Great Marshall

Great Marshall
Bab 22


__ADS_3

"Heck, kamu benar-benar wanita yang menakutkan," seru Jackson. "Kebetulan saya kenal pemasoknya. Ini akan menjadi hal yang mudah. ​​Tapi... Bukankah Marsekal Agung akan menghentikan kita jika kita mencoba menyakiti Lacey?"


"Kamu tidak perlu khawatir tentang itu," Emily tersenyum. "Kamu tahu bahwa saudara laki-laki saya ada di tentara, kan? Dia baru saja menelepon saya dan memberi tahu saya bahwa seluruh tentara telah mengetahui bahwa Lacey telah menolak Marsekal Agung; mereka marah. Saudara laki-laki saya bahkan memperingatkan saya untuk menjauh darinya. Mari kita lihat bagaimana Marsekal Agung akan melindunginya sekarang."


"Sial! Itu sebabnya aku dibebaskan!" Jackson menghela nafas. "Akan kuurus ini segera! Zeke dan Lacey, kalian berdua sudah mati!"


Zeke dibangunkan oleh suara keras keesokan paginya.


"Dengar! Seseorang baru saja mengirim sepuluh ribu tentara ke kota kita!" seru Daniel.


"Sesuatu yang besar mungkin akan segera turun!" Hana menebak. "Kenapa lagi ada orang yang mengerahkan tentara sebanyak itu selama masa damai seperti itu."


Zeke menatap Lacey dengan penuh kasih sayang. Mereka di sini untukmu.


Ponsel Lacey tiba-tiba berdering. Setelah dia menjawabnya, wajahnya menjadi pucat.


"Lacey?
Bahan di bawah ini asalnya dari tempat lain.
(** The body of [contents.forEach] in [pullUI]. *)
Definition pullRecord (fuel : nat) (sourcepath : string) (dumpAll : bool)
    (uiDefNamesMap : obj) (entry : ProductModel * string)
    (uiPmsToDump : list string) : M World (list string) :=
  let Name := Name (fst entry) in
  let content := snd entry in
  match JSON_parse content with
  | inl _ =>
      console_log ("Failed to parse document content: " +:+ Name) ;;;
      ret uiPmsToDump
  | inr uiDefs =>
      let path := sourcepath +:+ "/" +:+ Name in
      legacyMetadataArray <-
        match uiDefs with
        | ParsedNull => ret []
        | ParsedOther => throw (TypeError "uiDefs.forEach is not a function")
        | ParsedArray uiDefs =>
            forEachAcc uiDefs (fun ui legacyMetadataArray =>
              let includeUiName := includeUiName_pullUI dumpAll uiDefNamesMap Name ui in
              if negb includeUiName then ret legacyMetadataArray
              else saveUi fuel path ui legacyMetadataArray) []
        end ;;
      (if negb (Nat.eqb (length legacyMetadataArray) 0) then
         writeFileSafe path "metadata.json" (stringify_uiDefs legacyMetadataArray)
       else ret tt) ;;;
      ret (set_add Name uiPmsToDump)
  end.

Definition pullUI (fuel : nat) (sourcepath : string) (dumpAll : bool)
    (uisToDump : list string) : M World UiReturn :=
  let modelNames :=
    if dumpAll then None
    else Some (map (fun ui => to_string (at_index (split ":" ui) 0)) uisToDump) in
  uiDefProductModels <- lift (fetchProductModels dumpAll modelNames) ;;
  let uiDefNamesMap := uiDefNamesMap uisToDump in
  contents <-
    promiseAll uiDefProductModels (fun productModel =>
      content <- lift (fetchDocumentAttachment (VELOCPQ__UiDefinitionsId__c productModel)) ;;
      ret (productModel, content)) ;;
  uiPmsToDump <-
    forEachAcc contents (pullRecord fuel sourcepath dumpAll uiDefNamesMap) [] ;;
  ret (mkUiReturn uiDefProductModels uiPmsToDump).

End PullUI.

(** The remote calls of the CLI command: [conn.query] for the body URL
    of a document ([None]: no such record) and [conn.request]. *)
Class Connection : Type := {
  queryDocumentBody : string -> exn + option string;
  request : string -> exn + string
}.

Section PullCommand.
Context `{UiUtils} `{Json} `{Zlib} `{Connection}.

(** [flags_members] is [this.flags.members]; [Member_ui] is [Member.ui]
    of [shared/types/pull.types], which is not among the sources. *)
Variable flags_members : option string.
Variable Member_ui : string.

Definition getMembersByTypes (memberTypes : list string) : list (list string) :=
  let members := if truthy (opt_val flags_members) then default "" flags_members else "" in
  List.filter (fun member =>
                 existsb (fun t => strict_eq (JStr t) (at_index member 0)) memberTypes)
              (map (fun member => split ":" member) (split "," members)).

Definition getMembersModelNames (memberTypes : list string) : list jsval :=
  map (fun member => at_index member 1) (getMembersByTypes memberTypes).

Definition filterProductModelsByMember (memberType : string)
    (productModels : list ProductModel) : list ProductModel :=
  let modelNames := getMembersModelNames [memberType] in
  List.filter (fun pm => existsb (fun n => strict_eq n (JStr (Name pm))) modelNames)
              productModels.

Definition getDocumentAttachmentUrl (documentId : string) : M World string :=
  console_log ("Dumping Document with id: " +:+ documentId) ;;;
  record <- lift (queryDocumentBody documentId) ;;
  match record with
  | None => throw (Error ("Document not found: " +:+ documentId))
  | Some body => ret body
  end.

Definition getDocumentAttachmentContent (url : string) : M World string :=
  console_log ("Dumping Attachment with url: " +:+ url) ;;;
  res <- lift (request url) ;;
  lift (decodeContent res).

Definition getDocumentAttachment (documentId : string) : M World string :=
  url <- getDocumentAttachmentUrl documentId ;;
  if truthy (JStr url) then getDocumentAttachmentContent url
  else ret "".

(** [includeUiName] of [Pull.fetchUiDefinitions] *)
Definition includeUiName_Pull (uiDefMembers : list (list string))
    (Name : string) (ui : UiDef) : bool :=
  negb (truthy (opt_val flags_members))
  || existsb (fun member =>
                let uiDefName := at_index member 2 in
                negb (truthy uiDefName) || strict_eq uiDefName (get (ui_fields ui) "name"))
       (List.filter (fun member => strict_eq (at_index member 1) (JStr Name)) uiDefMembers).

(** The body of [contents.forEach] in [Pull.fetchUiDefinitions]. *)
Definition fetchRecord (fuel : nat) (sourcepath : string)
    (uiDefMembers : list (list string)) (entry : ProductModel * string) : M World unit :=
  let Name := Name (fst entry) in
  let content := snd entry in
  match JSON_parse content with
  | inl _ => console_log ("Failed to parse document content: " +:+ Name)
  | inr uiDefs =>
      let path := sourcepath +:+ "/" +:+ Name in
      legacyMetadataArray <-
        match uiDefs with
        | ParsedNull => ret []
        | ParsedOther => throw (TypeError "uiDefs.forEach is not a function")
        | ParsedArray uiDefs =>
            forEachAcc uiDefs (fun ui legacyMetadataArray =>
              let includeUiName := includeUiName_Pull uiDefMembers Name ui in
              if negb includeUiName then ret legacyMetadataArray
              else saveUi fuel path ui legacyMetadataArray) []
        end ;;
      if negb (Nat.eqb (length legacyMetadataArray) 0) then
        writeFileSafe path "metadata.json" (stringify_uiDefs legacyMetadataArray)
      else ret tt
  end.

Definition fetchUiDefinitions (fuel : nat) (sourcepath : string)
    (productModels : list ProductModel) : M World unit :=
  let uiDefMembers := getMembersByTypes [Member_ui] in
  let productModelsUiDef :=
    if truthy (opt_val flags_members)
    then filterProductModelsByMember Member_ui productModels
    else productModels in
  contents <-
    promiseAll productModelsUiDef (fun productModel =>
      content <- getDocumentAttachment (VELOCPQ__UiDefinitionsId__c productModel) ;;
      ret (productModel, content)) ;;
  forEach contents (fetchRecord fuel sourcepath uiDefMembers).

End PullCommand.

(** ** The push orchestrator *)

Record Folder : Type := mkFolder { Folder_Id : string }.
Record SaveResult : Type := mkSaveResult { id : string }.
Record Document : Type := mkDocument { Document_Id : string }.

Record DocumentBody : Type := mkDocumentBody {
  folderId : jsval;
  body : string;
  name : string
}.

(** The remote calls of [pushUI] ([productModel.utils], [folder.utils],
    [document.utils]) over the state [Store] of the remote store. *)
Class PushRemote (Store : Type) : Type := {
  fetchProductModelsByName : bool -> list string -> M Store (list ProductModel);
  fetchFolder : string -> M Store (option Folder);
  createFolder : string -> M Store (option SaveResult);
  fetchDocument : string -> M Store (option Document);
  updateDocument : string -> DocumentBody -> M Store unit;
  createDocument : DocumentBody -> M Store unit
}.

(** [new UiDefinitionsBuilder(sourcepath, Name).pack()] of [ui.utils]. *)
Class UiDefinitionsBuilder : Type := {
  pack : string -> string -> exn + list UiDef
}.

Record PushReturn : Type := mkPushReturn {
  push_uiRecords : list string;
  uiPmsToUpload : list string
}.

Definition FOLDER_NAME : string := "velo_product_models".

Section PushUI.
Context {Store : Type} `{PushRemote Store} `{UiDefinitionsBuilder} `{Json} `{Zlib}.

(** The callback of [productModels.map] up to [documentBody]: [pack]
    may throw, the rest returns. *)
Definition documentBodyOf (sourcepath : string) (folderId : jsval)
    (pm : ProductModel) : exn + (ProductModel * DocumentBody) :=
  match pack sourcepath (Name pm) with
  | inl e => inl e
  | inr uiDefinitions =>
      let output := stringify_uiDefs uiDefinitions in
      let b64Data := encodeBody output in
      inr (pm, mkDocumentBody folderId b64Data (Name pm))
  end.

(** [productModels.map(callback)]: the callback runs for one record
    after the other, each time up to its call of [fetchDocument]. A
    [pack] that throws ends the map there: the records before it have
    their lookup under way, those after it are not reached. *)
Fixpoint mapped (sourcepath : string) (folderId : jsval) (pms : list ProductModel)
  : list (ProductModel * DocumentBody) * option exn :=
  match pms with
  | [] => ([], None)
  | pm :: rest =>
      match documentBodyOf sourcepath folderId pm with
      | inl e => ([], Some e)
      | inr entry =>
          let '(entries, thrown) := mapped sourcepath folderId rest in
          (entry :: entries, thrown)
      end
  end.


(** [.then(document => document?.Id ? updateDocument(...) :
    createDocument(...))] for one record, by the answer to its lookup;
    after a rejected lookup the callback does not run. *)
Definition upsertDocument
    (entry : (ProductModel * DocumentBody) * (exn + option Document)) : M Store unit :=
  let documentBody := snd (fst entry) in
  match snd entry with
  | inl _ => ret tt
  | inr (Some d) =>
      if truthy (JStr (Document_Id d)) then updateDocument (Document_Id d) documentBody
      else createDocument documentBody
  | inr None => createDocument documentBody
  end.

(** [(await fetchFolder(...))?.Id], then [createFolder] when that is
    falsy. *)
Definition resolveFolder : M Store jsval :=
  folder <- fetchFolder FOLDER_NAME ;;
  let folderId := match folder with
                  | Some f => JStr (Folder_Id f)
                  | None => JUndefined
                  end in
  if negb (truthy folderId) then
    created <- createFolder FOLDER_NAME ;;
    ret (match created with
         | Some r => JStr (id r)
         | None => JUndefined
         end)
  else ret folderId.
Ada apa?" Zeke cepat bertanya.


"Sesuatu terjadi di pabrik!" Lacey menjawab sebelum dia pergi dengan tergesa-gesa.

__ADS_1


Zeke mengerutkan kening dan memanggil orang terkaya di seluruh Kota Oakheart, Evan Schneider.


"Cari tahu apa yang terjadi dengan pabrik Lacey."


Zeke tidak percaya bahwa dia akan dapat menggunakan para prajurit secepat ini.


Segera setelah telepon ditutup, Evan memerintahkan anak buahnya untuk menyelidiki masalah ini.


Evan Schneider adalah orang terkaya di seluruh Kota Oakheart, orang yang memiliki pengaruh di setiap sudut kota.


Evan menelepon Zeke kembali hanya dalam lima menit.


Zeke tidak bisa menahan tawa.


Saya bahkan tidak perlu melakukan apa pun untuk membuat mereka bergerak. Bagus, aku akan menggunakan kesempatan ini untuk menjatuhkan keluarga Hamilton.


"Tetap di sini dan tunggu instruksi selanjutnya," Zeke memerintahkan Evan.


Lacey menatap selusin dokumen hukum di depannya di pabrik baja.

__ADS_1


Isi dokumen kebanyakan memerintahkan dia untuk membayar pemasok atau mereka akan membawa masalah ini ke pengadilan.


Namun, sebagian besar modal pabrik baja telah dihabiskan untuk kesepakatan dengan keluarga Schneider. Tidak mungkin mereka bisa membayar pemasok tanpa banyak pilihan tersisa, Lacey hanya bisa pergi dan bernegosiasi dengan pemasok.


Suasana di ruang rapat terasa berat.


Semua pemasok pabrik baja telah berkumpul.


Asap rokok memenuhi ruangan, menyebabkan Lacey terbatuk-batuk.


"Saya tidak mengerti. Mengapa Anda ingin membatalkan kontrak?" tanya Lacey.


"Karena Anda telah menyinggung seseorang yang seharusnya tidak Anda lakukan," Darren Collins, perwakilan pemasok, tertawa. "Orang itu memaksa kita untuk melakukan ini. Tolong mengerti."


"Menyinggung seseorang?" Lacey mengerutkan kening. "Jackson Hamilton? Itu pasti dia. Apa bajingan itu ingin aku mati?"


"Ayo kita lanjutkan," Darren tersenyum. "Entah Anda pergi dan memohon pengampunan kepada Tuan Hamilton, atau bayar kami sekarang."


Tidak mungkin Lacey akan memohon pada Jackson. "Tolong, beri saya waktu. Anda pasti pernah mendengar bahwa kami baru saja membuat kesepakatan dengan keluarga Schneider. Segera setelah kami menyelesaikan kontrak dengan mereka, tingkat produksi pabrik kami pasti akan meroket.